The film, Quest for a Legend, is made by Research Engineers Pvt Ltd, a 100 per cent subsidiary of Research Engineers Inc, an American firm.

The film is being produced by Amrit K Das, chairman and CEO of the company, and the film is being directed by Biplab Chatterjee, a noted Bengali film villain.

The film is based on Sanjivani Legend, a story by Kelly Groenveld, Santanu Das and Sharmi Das.

According to the story, the sanjivani is a special plant that produces a life-saving drug believed to cure cancer. As the narrative unfolds, we discover an American widower arriving in Calcutta to fetch this magic plant to cure his six-year-old son of cancer. For a guide, he has a dusky Indian beauty. She leads him to Jaldapara, in north Bengal, where he meets a doctor who has extracted a life-saving drug from this herb.

But then the foreigner is accused of using the herb to extract toxic chemicals for biological warfare on behalf of an unnamed international organisation. And so he refuses to help the American...

Going by sneak shots of the film screened at a press conference in Calcutta, it is Oriental exotica made for Occidental consumption. Besides steamy smooching scenes, there's also a Santhali song-and-dance sequences to add rustic flavour. The lush green landscape and wildlife of north Bengal has been used to good effect too.

Produced under the banner of Ruby Pictures, the film stars newcomers Geoffrey Broderick and Anusha Singh in the romantic lead. They get able support from Pallavi Chatterjee, Arjun Chakravorty and others.

Cinematography is by Soumyendu Roy, but the film is a little too sharp in focus, a little too pronounced in terms of brightness, contrast and colour.

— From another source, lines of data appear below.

(** * write_instructions.py: a verified model of the one-file writer

    The script binds a text literal to [content], opens a fixed path in text
    mode ['w'] with [encoding='utf-8'], writes the text through the file
    object inside a [with] block and prints ['done'] with [len(content)].

    The development embeds the script over a small model of the Python
    run time it calls into: text strings as sequences of code points, the
    UTF-8 codec, the newline translation of text-mode files, a file system
    with directories, permissions and finite free space, the table of open
    file objects, and standard output. *)

From stdpp Require Import gmap strings list.
From Stdlib Require Import ZArith Lia Ascii DecimalString DecimalNat.

(** ** The UTF-8 codec ([encoding='utf-8'])

    Code points and bytes are integers.  [encode_char] is the strict
    encoder of Python's ['utf-8'] codec: it refuses the surrogate range
    U+D800..U+DFFF.  [decode] is the strict decoder: no overlong forms, no
    surrogates, nothing above U+10FFFF. *)
Module Utf8.
Local Open Scope Z_scope.

Definition is_surrogate (c : Z) : bool := (0xD800 <=? c) && (c <=? 0xDFFF).

Definition encode_char (c : Z) : option (list Z) :=
  if c <? 0 then None
  else if c <? 0x80 then Some [c]
  else if c <? 0x800 then Some [0xC0 + c / 64; 0x80 + c mod 64]
  else if c <? 0x10000 then
    if is_surrogate c then None
    else Some [0xE0 + c / 4096; 0x80 + (c / 64) mod 64; 0x80 + c mod 64]
  else if c <? 0x110000 then
    Some [0xF0 + c / 262144; 0x80 + (c / 4096) mod 64;
          0x80 + (c / 64) mod 64; 0x80 + c mod 64]
  else None.

Fixpoint encode (text : list Z) : option (list Z) :=
  match text with
  | [] => Some []
  | c :: rest =>
      match encode_char c with
      | None => None
      | Some bs => match encode rest with
                   | None => None
                   | Some bs' => Some (bs ++ bs')
                   end
      end
  end.

Definition cont (b : Z) : bool := (0x80 <=? b) && (b <? 0xC0).

Fixpoint decode (bs : list Z) : option (list Z) :=
  match bs with
  | [] => Some []
  | b0 :: t0 =>
      if (0 <=? b0) && (b0 <? 0x80) then
        option_map (cons b0) (decode t0)
      else if (0xC0 <=? b0) && (b0 <? 0xE0) then
        match t0 with
        | b1 :: t1 =>
            let c := (b0 - 0xC0) * 64 + (b1 - 0x80) in
            if cont b1 && (0x80 <=? c) then option_map (cons c) (decode t1)
            else None
        | _ => None
        end
      else if (0xE0 <=? b0) && (b0 <? 0xF0) then
        match t0 with
        | b1 :: b2 :: t2 =>
            let c := (b0 - 0xE0) * 4096 + (b1 - 0x80) * 64 + (b2 - 0x80) in
            if cont b1 && cont b2 && (0x800 <=? c) && negb (is_surrogate c)
            then option_map (cons c) (decode t2)
            else None
        | _ => None
        end
      else if (0xF0 <=? b0) && (b0 <? 0xF8) then
        match t0 with
        | b1 :: b2 :: b3 :: t3 =>
            let c := (b0 - 0xF0) * 262144 + (b1 - 0x80) * 4096
                     + (b2 - 0x80) * 64 + (b3 - 0x80) in
            if cont b1 && cont b2 && cont b3
               && (0x10000 <=? c) && (c <? 0x110000)
            then option_map (cons c) (decode t3)
            else None
        | _ => None
        end
      else None
  end.

End Utf8.

(** ** Python text *)

(** A [str] is a sequence of Unicode code points; [len] counts them. *)
Definition str := list Z.

Definition len (s : str) : nat := length s.

(** Every element of a Python [str] is a code point below 0x110000. *)
Definition is_str (s : str) : Prop := Forall (fun c => (0 <= c < 0x110000)%Z) s.

(** The code points of an ASCII literal. *)
Definition text (s : string) : str :=
  map (fun ch => Z.of_nat (Ascii.nat_of_ascii ch)) (String.list_ascii_of_string s).
(** What holds of workers on the counter of example 1 while they have [T]
    updates to make in all, from 0: the counter, and whatever a worker has
    read of it, never run ahead of the updates written so far; and the
    counter is at least 1 once an update has been written. *)
Definition naive_invariant (block : nat) (T : Z)
           (s : list NaiveWorkers.counting * world) : Prop :=
  usable_buffer (snd s) block /\
  Forall (fun a =>
            NaiveWorkers.counter a = counter1_on block /\
            0 <= NaiveWorkers.numUpdates a /\
            match NaiveWorkers.loaded a with
            | None => True
            | Some None => False
            | Some (Some c) => 0 <= c /\ c + total NaiveWorkers.owed (fst s) <= T
            end) (fst s) /\
  counter_slot (snd s) block + total NaiveWorkers.owed (fst s) <= T /\
  (total NaiveWorkers.owed (fst s) < T -> 1 <= counter_slot (snd s) block).

(** An agent that will reach [unlock()] without being woken: in [lock()]
    and not among the sleepers, or past it. *)
Definition awake_for_lock (mb : nat) (w : world) (i : agent)
           (a : GuardedWorkers.counting) : Prop :=
  match GuardedWorkers.pc a with
  | GuardedWorkers.InLock Mutex.AtTryGetLock
  | GuardedWorkers.InLock Mutex.AtWaitIfLocked
  | GuardedWorkers.AtRead
  | GuardedWorkers.AtWrite _
  | GuardedWorkers.AtTryUnlock
  | GuardedWorkers.AtNotifyAgents => True
  | GuardedWorkers.InLock Mutex.Asleep => ~ In i (asleep_on w mb)
  | _ => False
  end.
(** C10, as stated, fails for divide: a Float divided by a Null, or by the
    Boolean false, has the divisor [0.0] and returns the Null sentinel. *)
Lemma C10_divide_by_non_numeric_zero_counterexample :
  float_with_non_numeric (rush_make_float double_1_5) rush_make_null /\
  rush_divide (rush_make_float double_1_5) rush_make_null = Some rush_make_null /\
  float_with_non_numeric (rush_make_float double_1_5) (rush_make_boolean 0) /\
  rush_divide (rush_make_float double_1_5) (rush_make_boolean 0) = Some rush_make_null.
Proof.
  unfold float_with_non_numeric, non_numeric_kind.
  split; [left; split; [reflexivity | right; right; reflexivity] |].
  split; [vm_compute; reflexivity |].
  split; [left; split; [reflexivity | left; reflexivity] |].
  vm_compute; reflexivity.
Qed.

(** C10, amended. If exactly one operand is a Float and the other is a
    Boolean, a String or a Null, then add, subtract and multiply do not
    return the Null sentinel: the raw payload of the other operand is
    converted numerically to double (the Boolean payload 1 to [1.0], the
    Null to [0.0], the address held by a String to that address as a
    double) and the Float of the floating-point result is returned.  Divide
    does the same unless the right operand so converted compares equal to
    [0.0], in which case it returns the Null sentinel. *)
Theorem C10_float_with_non_numeric_operand (left right : RushObject) :
  float_with_non_numeric left right ->
  (rush_add left right
   = rush_make_float (double_add (coerce_double left) (coerce_double right)) /\
   rush_subtract left right
   = rush_make_float (double_sub (coerce_double left) (coerce_double right)) /\
   rush_multiply left right
   = rush_make_float (double_mul (coerce_double left) (coerce_double right))) /\
  (rush_add left right <> rush_make_null /\
   rush_subtract left right <> rush_make_null /\
   rush_multiply left right <> rush_make_null) /\
  (double_eqb (coerce_double right) double_zero = false ->
   rush_divide left right
   = Some (rush_make_float (double_div (coerce_double left) (coerce_double right)))) /\
  (double_eqb (coerce_double right) double_zero = true ->
   rush_divide left right = Some rush_make_null) /\
  (forall o : RushObject,
      non_numeric_kind (type o) -> coerce_double o = double_of_longlong (value o)) /\
  (coerce_double (rush_make_boolean 1) = double_1_0 /\ has_value double_1_0 (1 # 1)) /\
  coerce_double rush_make_null = double_zero /\
  (forall p : Z,
      coerce_double (rush_make_string p) = double_of_longlong (value (rush_make_string p))).
Proof.
  intros H. pose proof (float_with_non_numeric_rule left right H) as Hf.
  destruct (float_branch_taken left right Hf) as (Ha & Hs & Hm).
  split; [repeat split; assumption |].
  split; [rewrite Ha, Hs, Hm; repeat split; apply rush_make_float_not_null |].
  split; [intros Hz; rewrite (rush_divide_float_branch left right Hf), Hz; reflexivity |].
  split; [intros Hz; rewrite (rush_divide_float_branch left right Hf), Hz; reflexivity |].
  split.
  { intros o Ho. apply coerce_double_not_float.
    unfold non_numeric_kind, RUSH_BOOLEAN, RUSH_STRING, RUSH_NULL, RUSH_FLOAT in *. lia. }
  split.
  { split; [vm_compute; reflexivity |].
    eexists. split; [reflexivity | vm_compute; reflexivity]. }
  split; [reflexivity |].
  intros p. reflexivity.
Qed.

Lemma C10_float_with_non_numeric_operand_witness :
  float_with_non_numeric (rush_make_boolean 1) (rush_make_float double_1_5) /\
  rush_add (rush_make_boolean 1) (rush_make_float double_1_5)
  = rush_make_float (double_add double_1_0 double_1_5) /\
  rush_divide (rush_make_boolean 1) (rush_make_float double_1_5)
  = Some (rush_make_float (double_div double_1_0 double_1_5)).
Proof.
  assert (Hk : float_with_non_numeric (rush_make_boolean 1) (rush_make_float double_1_5)).
  { right. split; [left; reflexivity | reflexivity]. }
  split; [exact Hk |].
  pose proof (C10_float_with_non_numeric_operand _ _ Hk)
    as ((Ha & _) & _ & Hd & _).
  split; [exact Ha | exact (Hd eq_refl)].
Defined.

(** * Printers *)

Section PrinterFacts.

Variable format_g : double -> string.
Variable c_string_at : Z -> string.

Lemma print_unrecognized (t v : Z) (out : stdout) :
  unrecognized_kind t ->
  rush_print_object format_g c_string_at (mkRushObject t v) out
  = (out ++ "null")%string.
Proof.
  unfold unrecognized_kind, rush_print_object; cbn [type value].
  intros (_ & Hi & Hf & Hb & Hs).
  destruct (Z.eqb_spec t RUSH_INTEGER); [contradiction |].
  destruct (Z.eqb_spec t RUSH_FLOAT); [contradiction |].
  destruct (Z.eqb_spec t RUSH_BOOLEAN); [contradiction |].
  destruct (Z.eqb_spec t RUSH_STRING); [contradiction |].
  reflexivity.
Qed.

End PrinterFacts.

(** C9. The printer renders by kind: the Integer 42 as the bytes [42],
    the Boolean made from 0 as [false], the Null as [null], and a value
    whose discriminant is none of the five ordinals as [null] too; the
    println variant writes what the plain printer writes, followed by one
    newline byte. *)
Theorem C9_print_object_renders_by_kind
    (format_g : double -> string) (c_string_at : Z -> string) (out : stdout) :
  rush_print_object format_g c_string_at (rush_make_integer 42) out
  = (out ++ "42")%string /\
  rush_print_object format_g c_string_at (rush_make_boolean 0) out
  = (out ++ "false")%string /\
  rush_print_object format_g c_string_at rush_make_null out
  = (out ++ "null")%string /\
  (forall t v : Z,
      unrecognized_kind t ->
      rush_print_object format_g c_string_at (mkRushObject t v) out
      = (out ++ "null")%string) /\
  (forall obj : RushObject,
      rush_println format_g c_string_at obj out
      = (rush_print_object format_g c_string_at obj out
           ++ String (ascii_of_nat 10) EmptyString)%string).
Proof.
  split; [reflexivity |].
  split; [reflexivity |].
  split; [reflexivity |].
  split; [intros t v Hk; apply print_unrecognized; exact Hk |].
  intros obj. reflexivity.
Qed.

Lemma C9_print_object_renders_by_kind_witness :
  unrecognized_kind 7 /\
  rush_print_object (fun _ => "g"%string) (fun _ => "s"%string)
    (mkRushObject 7 99) "x"%string = "xnull"%string /\
  rush_println (fun _ => "g"%string) (fun _ => "s"%string)
    (rush_make_integer (-42)) EmptyString
  = String.append "-42" (String (ascii_of_nat 10) EmptyString).
Proof.
  assert (Hk : unrecognized_kind 7) by (repeat split; discriminate).
  split; [exact Hk |].
  pose proof (C9_print_object_renders_by_kind
                (fun _ => "g"%string) (fun _ => "s"%string)) as Hp.
  split.
  - exact (proj1 (proj2 (proj2 (proj2 (Hp "x"%string)))) 7 99 Hk).
  - exact (proj2 (proj2 (proj2 (proj2 (Hp EmptyString)))) (rush_make_integer (-42))).
Defined.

"Celluloid has its own form, its own language and its own chemistry. It offers the camerman greater scope for experimentation than digital shooting ever will," said Roy, who learnt the technology late in his career.

But Das, eager to push the new technology, is quick to object.

"We can diffuse the sharpness through hi-tech software and create output that looks exactly like celluloid reproductions," he says. Currently, the technology is expensive because of the cost of transferring to film. But the final product is more durable than film, is cost-effective in the long run and can be reproduced umpteen number of times without loss, Das pointed out.

Research Engineers Inc, the American company behind the whole effort, makes and distributes software products for the engineering and entertainment industry across the world.

"We have already established a working relationship with studios like Disney, Warner Brothers, Universal, etc in connection with the animated version of Mighty Kong and Kong 2000," Das said.

But does fine connections make Quest for a Legend a great film? With only 75 per cent of it complete, guess it's still a little early to tell.